**PROBLEM STATEMENT:** Give the number of lines in the data that hold the word "eexists", and nothing else.

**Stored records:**
◆ ◆ ◆ ◆

Lemma alloc_local_spec (j : json) : alloc_local j.
Proof.
  induction j as [|b|z|f|x|l IH|d IH] using json_induction; intros s0 s' Hag;
    try reflexivity.
  - set (N := fold_right Nat.max 0 (map depth l)).
    change (depth (JArr l)) with (S N).
    simpl Store.alloc in *.
    destruct (alloc_list_extends l s0) as (t & E).
    pose proof (alloc_list_local l IH s0 s' N) as Hl.
    destruct (Store.alloc_list Store.alloc l s0) as [vs s1].
    cbn [fst snd] in *. subst s1.
    cbn [Store.dumps]. rewrite (Hag (List.length (s0 ++ t))).
    2: { rewrite !length_app. simpl. lia. }
    rewrite nth_error_last. rewrite Hl; [reflexivity| |].
    + intros x Hx. pose proof (depth_item l x Hx) as Hlt.
      change (depth (JArr l)) with (S N) in Hlt. lia.
    + apply agree_prefix with (t := [OList vs]); [lia|].
      eapply agree_narrow; [| |exact Hag]; [lia|].
      rewrite !length_app. simpl. lia.
  - set (N := fold_right Nat.max 0 (map (fun kv => depth (snd kv)) d)).
    change (depth (JObj d)) with (S N).
    simpl Store.alloc in *.
    destruct (alloc_items_extends d s0) as (t & E).
    pose proof (alloc_items_local d IH s0 s' N) as Hl.
    destruct (Store.alloc_items Store.alloc d s0) as [kvs s1].
    cbn [fst snd] in *. subst s1.
    cbn [Store.dumps]. rewrite (Hag (List.length (s0 ++ t))).
    2: { rewrite !length_app. simpl. lia. }
    rewrite nth_error_last. fold (dump_member N s'). rewrite Hl; [reflexivity| |].
    + intros kv Hkv. pose proof (depth_member d kv Hkv) as Hlt.
      change (depth (JObj d)) with (S N) in Hlt. lia.
    + apply agree_prefix with (t := [ODict kvs]); [lia|].
      eapply agree_narrow; [| |exact Hag]; [lia|].
      rewrite !length_app. simpl. lia.
Qed.

(** ** One member replaced *)

Lemma dumps_fun (n m : nat) (s : store) (v : value) (j j' : json) :
  Store.dumps n s v = Some j -> Store.dumps m s v = Some j' -> j = j'.
Proof.
  intros H H'.
  apply dumps_fuel with (m := Nat.max n m) in H; [|lia].
  apply dumps_fuel with (m := Nat.max n m) in H'; [|lia].
  congruence.
Qed.

Lemma mapO_set (N : nat) (s : store) (kvs : list (string * value))
  (k : string) (v : value) (j : json) :
  forall d,
    Store.mapO (dump_member N s) kvs = Some d ->
    Store.dumps N s v = Some j ->
    Store.mapO (dump_member N s) (Py.set k v kvs) = Some (Py.set k j d).
Proof.
  induction kvs as [|[k' v'] kvs IH]; intros d Hd Hv.
  - injection Hd as <-. simpl. unfold dump_member. simpl. now rewrite Hv.
  - cbn [Store.mapO] in Hd. unfold dump_member at 1 in Hd. cbn [fst snd] in Hd.
    destruct (Store.dumps N s v') as [j'|] eqn:Ev'; [|discriminate Hd].
    cbn [option_map] in Hd.
    destruct (Store.mapO (dump_member N s) kvs) as [d'|] eqn:Ed';
      [|discriminate Hd].
    injection Hd as <-. cbn [Py.set].
    destruct (String.eqb k k').
    + cbn [Store.mapO]. unfold dump_member at 1. cbn [fst snd].
      now rewrite Hv, Ed'.
    + cbn [Store.mapO]. unfold dump_member at 1. cbn [fst snd].
      now rewrite Ev', (IH d' eq_refl Hv).
Qed.

Lemma alloc_items_hole (d : list (string * json)) :
  forall (s0 : store) (k : string) (x : json),
    Py.lookup k d = Some x ->
    exists sa,
      Py.lookup k (fst (Store.alloc_items Store.alloc d s0))
      = Some (fst (Store.alloc x sa)) /\
      (exists t, sa = s0 ++ t) /\
      (exists t, snd (Store.alloc_items Store.alloc d s0)
                 = snd (Store.alloc x sa) ++ t) /\
      forall (N : nat) (s' : store) (jk : json),
        (forall kv, In kv d -> depth (snd kv) <= N) ->
        (forall i,
            List.length s0 <= i
            < List.length (snd (Store.alloc_items Store.alloc d s0)) ->
            i < List.length sa \/ List.length (snd (Store.alloc x sa)) <= i ->
            nth_error s' i
            = nth_error (snd (Store.alloc_items Store.alloc d s0)) i) ->
        Store.dumps N s' (fst (Store.alloc x sa)) = Some jk ->
        Store.mapO (dump_member N s') (fst (Store.alloc_items Store.alloc d s0))
        = Some (Py.set k jk d).
Proof.
  induction d as [|[k0 x0] d IH]; intros s0 k x Hk; [discriminate Hk|].
  rewrite alloc_items_cons. cbn [fst snd].
  destruct (alloc_extends x0 s0) as (t1 & E1).
  destruct (alloc_items_extends d (snd (Store.alloc x0 s0))) as (t2 & E2).
  cbn [Py.lookup] in Hk |- *. cbn [Py.set].
  destruct (String.eqb k k0) eqn:Ek.
  - injection Hk as ->. apply String.eqb_eq in Ek. subst k0.
    exists s0. split; [reflexivity|].
    split; [exists []; now rewrite app_nil_r|].
    split; [now exists t2|].
    intros N s' jk HN Hag Hv.
    cbn [Store.mapO]. unfold dump_member at 1. cbn [fst snd]. rewrite Hv.
    cbn [option_map].
    rewrite (alloc_items_local d); [reflexivity| | |].
    + apply Forall_forall. intros kv _. apply alloc_local_spec.
    + intros kv Hin. apply HN. now right.
    + intros i Hi.
      assert (List.length s0 <= List.length (snd (Store.alloc x s0)))
        by (rewrite E1, length_app; lia).
      apply Hag; lia.
  - destruct (IH (snd (Store.alloc x0 s0)) k x Hk)
      as (sa & Hlk & (t & Ea) & (t' & Eb) & Hset).
    exists sa. split; [exact Hlk|].
    split; [exists (t1 ++ t); now rewrite Ea, E1, app_assoc|].
    split; [now exists t'|].
    intros N s' jk HN Hag Hv.
    cbn [Store.mapO]. unfold dump_member at 1. cbn [fst snd].
    assert (Hv0 : Store.dumps N s' (fst (Store.alloc x0 s0)) = Some x0).
    { apply dumps_fuel with (n := depth x0); [|apply (HN (k0, x0)); now left].
      apply alloc_local_spec. intros i Hi.
      rewrite Hag.
      - rewrite E2. apply nth_error_app1. lia.
      - rewrite E2, length_app. lia.
      - left. rewrite Ea, length_app. lia. }
    rewrite Hv0. cbn [option_map].
    rewrite (Hset N s' jk); [reflexivity| | |exact Hv].
    + intros kv Hin. apply HN. now right.
    + intros i Hi Hout.
      assert (List.length s0 <= List.length (snd (Store.alloc x0 s0)))
        by (rewrite E1, length_app; lia).
      apply Hag; [lia|exact Hout].
Qed.

Lemma alloc_object_hole (d : list (string * json)) (s0 : store) (k : string)
  (x : json) :
  Py.lookup k d = Some x ->
  exists sa,
    field (snd (Store.alloc (JObj d) s0)) (fst (Store.alloc (JObj d) s0)) k
    = Some (fst (Store.alloc x sa)) /\
    (exists t, sa = s0 ++ t) /\
    (exists t, snd (Store.alloc (JObj d) s0) = snd (Store.alloc x sa) ++ t) /\
    List.length (snd (Store.alloc x sa))
    < List.length (snd (Store.alloc (JObj d) s0)) /\
    forall (N : nat) (s' : store) (jk : json),
      (forall kv, In kv d -> depth (snd kv) <= N) ->
      (forall i,
          List.length s0 <= i
          < List.length (snd (Store.alloc (JObj d) s0)) ->
          i < List.length sa \/ List.length (snd (Store.alloc x sa)) <= i ->
          nth_error s' i = nth_error (snd (Store.alloc (JObj d) s0)) i) ->
      Store.dumps N s' (fst (Store.alloc x sa)) = Some jk ->
      Store.dumps (S N) s' (fst (Store.alloc (JObj d) s0))
      = Some (JObj (Py.set k jk d)).
Proof.
  intros Hk. rewrite alloc_object. cbn [fst snd].
  destruct (alloc_items_hole d s0 k x Hk)
    as (sa & Hlk & (t & Ea) & (t' & Eb) & Hset).
  destruct (alloc_items_extends d s0) as (t0 & E0).
  set (kvs := fst (Store.alloc_items Store.alloc d s0)) in *.
  set (s1 := snd (Store.alloc_items Store.alloc d s0)) in *.
  exists sa. split.
  { unfold field. now rewrite nth_error_last. }
  split; [now exists t|].
  split; [exists (t' ++ [ODict kvs]); now rewrite Eb, app_assoc|].
  split; [rewrite Eb, !length_app; simpl; lia|].
  intros N s' jk HN Hag Hv.
  cbn [Store.dumps].
  rewrite (Hag (List.length s1)).
  2: { rewrite length_app. simpl. rewrite E0, length_app. lia. }
  2: { right. rewrite Eb, length_app. lia. }
  rewrite nth_error_last.
  change (fun kv : string * value =>
            option_map (pair (fst kv)) (Store.dumps N s' (snd kv)))
    with (dump_member N s').
  rewrite (Hset N s' jk HN); [reflexivity| |exact Hv].
  intros i Hi Hout. rewrite Hag; [|rewrite length_app; lia|exact Hout].
  apply nth_error_app1. lia.
Qed.

(** ** Stores without cycles *)

Lemma ref_below_mono (lo hi lo' hi' : nat) (v : value) :
  lo' <= lo -> hi <= hi' -> ref_below lo hi v -> ref_below lo' hi' v.
Proof. destruct v; simpl; try easy. lia. Qed.

Lemma downward_snoc (lo : nat) (s : store) (o : object) :
  downward lo s ->
  Forall (ref_below lo (List.length s)) (members o) ->
  downward lo (s ++ [o]).
Proof.
  intros Hs Ho l o' Hl Hlo.
  destruct (Nat.lt_ge_cases l (List.length s)) as [Hlt|Hge].
  - rewrite nth_error_app1 in Hl by exact Hlt. now apply Hs.
  - assert (l = List.length s) as ->.
    { assert (Hlen : l < List.length (s ++ [o]))
        by (apply nth_error_Some; congruence).
      rewrite length_app in Hlen. simpl in Hlen. lia. }
    rewrite nth_error_last in Hl. now injection Hl as <-.
Qed.

Lemma alloc_items_downward (d : list (string * json)) :
  Forall (fun kv => alloc_downward (snd kv)) d ->
  forall (s0 : store) (lo : nat),
    lo <= List.length s0 ->
    downward lo s0 ->
    downward lo (snd (Store.alloc_items Store.alloc d s0)) /\
    Forall (ref_below lo (List.length (snd (Store.alloc_items Store.alloc d s0))))
      (map snd (fst (Store.alloc_items Store.alloc d s0))).
Proof.
  induction 1 as [|[k x] d Hx Hd IH]; intros s0 lo Hlo Hs0.
  - split; [exact Hs0|constructor].
  - rewrite alloc_items_cons. cbn [fst snd map].
    destruct (alloc_extends x s0) as (t1 & E1).
    destruct (alloc_items_extends d (snd (Store.alloc x s0))) as (t2 & E2).
    destruct (Hx s0 lo Hlo Hs0) as (Hs1 & Hv). cbn [snd] in Hs1, Hv.
    destruct (IH (snd (Store.alloc x s0)) lo) as (Hs2 & Hvs).
    { rewrite E1, length_app. lia. }
    { exact Hs1. }
    split; [exact Hs2|]. constructor; [|exact Hvs].
    eapply ref_below_mono; [| |exact Hv]; [exact Hlo|].
    rewrite E2, length_app. lia.
Qed.

Lemma alloc_list_downward (l : list json) :
  Forall alloc_downward l ->
  forall (s0 : store) (lo : nat),
    lo <= List.length s0 ->
    downward lo s0 ->
    downward lo (snd (Store.alloc_list Store.alloc l s0)) /\
    Forall (ref_below lo (List.length (snd (Store.alloc_list Store.alloc l s0))))
      (fst (Store.alloc_list Store.alloc l s0)).
Proof.
  induction 1 as [|x l Hx Hl IH]; intros s0 lo Hlo Hs0.
  - split; [exact Hs0|constructor].
  - rewrite alloc_list_cons. cbn [fst snd].
    destruct (alloc_extends x s0) as (t1 & E1).
    destruct (alloc_list_extends l (snd (Store.alloc x s0))) as (t2 & E2).
    destruct (Hx s0 lo Hlo Hs0) as (Hs1 & Hv).
    destruct (IH (snd (Store.alloc x s0)) lo) as (Hs2 & Hvs).
    { rewrite E1, length_app. lia. }
    { exact Hs1. }
    split; [exact Hs2|]. constructor; [|exact Hvs].
    eapply ref_below_mono; [| |exact Hv]; [exact Hlo|].
    rewrite E2, length_app. lia.
Qed.

Lemma alloc_downward_spec (j : json) : alloc_downward j.
Proof.
  induction j as [|b|z|f|x|l IH|d IH] using json_induction;
    intros s0 lo Hlo Hs0; try (split; [exact Hs0|exact I]).
  - simpl Store.alloc.
    destruct (alloc_list_extends l s0) as (t & E).
    destruct (alloc_list_downward l IH s0 lo Hlo Hs0) as (Hs1 & Hvs).
    destruct (Store.alloc_list Store.alloc l s0) as [vs s1].
    cbn [fst snd] in *. split.
    + now apply downward_snoc.
    + simpl. rewrite E, !length_app. simpl. lia.
  - simpl Store.alloc.
    destruct (alloc_items_extends d s0) as (t & E).
    destruct (alloc_items_downward d IH s0 lo Hlo Hs0) as (Hs1 & Hvs).
    destruct (Store.alloc_items Store.alloc d s0) as [kvs s1].
    cbn [fst snd] in *. split.
    + now apply downward_snoc.
    + simpl. rewrite E, !length_app. simpl. lia.
Qed.

Lemma set_members (P : value -> Prop) (k : string) (v : value)
  (kvs : list (string * value)) :
  P v -> Forall P (map snd kvs) -> Forall P (map snd (Py.set k v kvs)).
Proof.
  intros Hv. induction kvs as [|[k' v'] kvs IH]; intros H; simpl.
  - now constructor.
  - apply Forall_cons_iff in H as [H1 H2].
    destruct (String.eqb k k'); simpl; constructor; auto.
Qed.

Lemma downward_update (lo : nat) (s : store) (l : nat)
  (kvs : list (string * value)) (k : string) (v : value) :
  downward lo s ->
  nth_error s l = Some (ODict kvs) ->
  ref_below lo l v ->
  downward lo (Store.update l (ODict (Py.set k v kvs)) s).
Proof.
  intros Hs Hl Hv l' o Hl' Hlo.
  destruct (Nat.eq_dec l' l) as [->|Hne].
  - rewrite (nth_error_update_same _ _ _ _ Hl) in Hl'. injection Hl' as <-.
    simpl. apply set_members; [exact Hv|]. exact (Hs l _ Hl Hlo).
  - rewrite nth_error_update_other in Hl' by exact Hne. now apply Hs.
Qed.

Lemma mapO_total {A B : Type} (f : A -> option B) (l : list A) :
  Forall (fun a => exists b, f a = Some b) l ->
  exists bs, Store.mapO f l = Some bs.
Proof.
  induction 1 as [|a l (b & Hb) _ (bs & Hbs)]; simpl; [now eexists|].
  rewrite Hb, Hbs. now eexists.
Qed.

Lemma dumps_ref (n : nat) (s : store) (l : nat) :
  Store.dumps (S n) s (VRef l)
  = match nth_error s l with
    | Some (OList items) => option_map JArr (Store.mapO (Store.dumps n s) items)
    | Some (ODict items) => option_map JObj (Store.mapO (dump_member n s) items)
    | None => None
    end.
Proof. reflexivity. Qed.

◆ ◆ ◆ ◆

**OUTPUT FOR THIS EXERCISE:** 2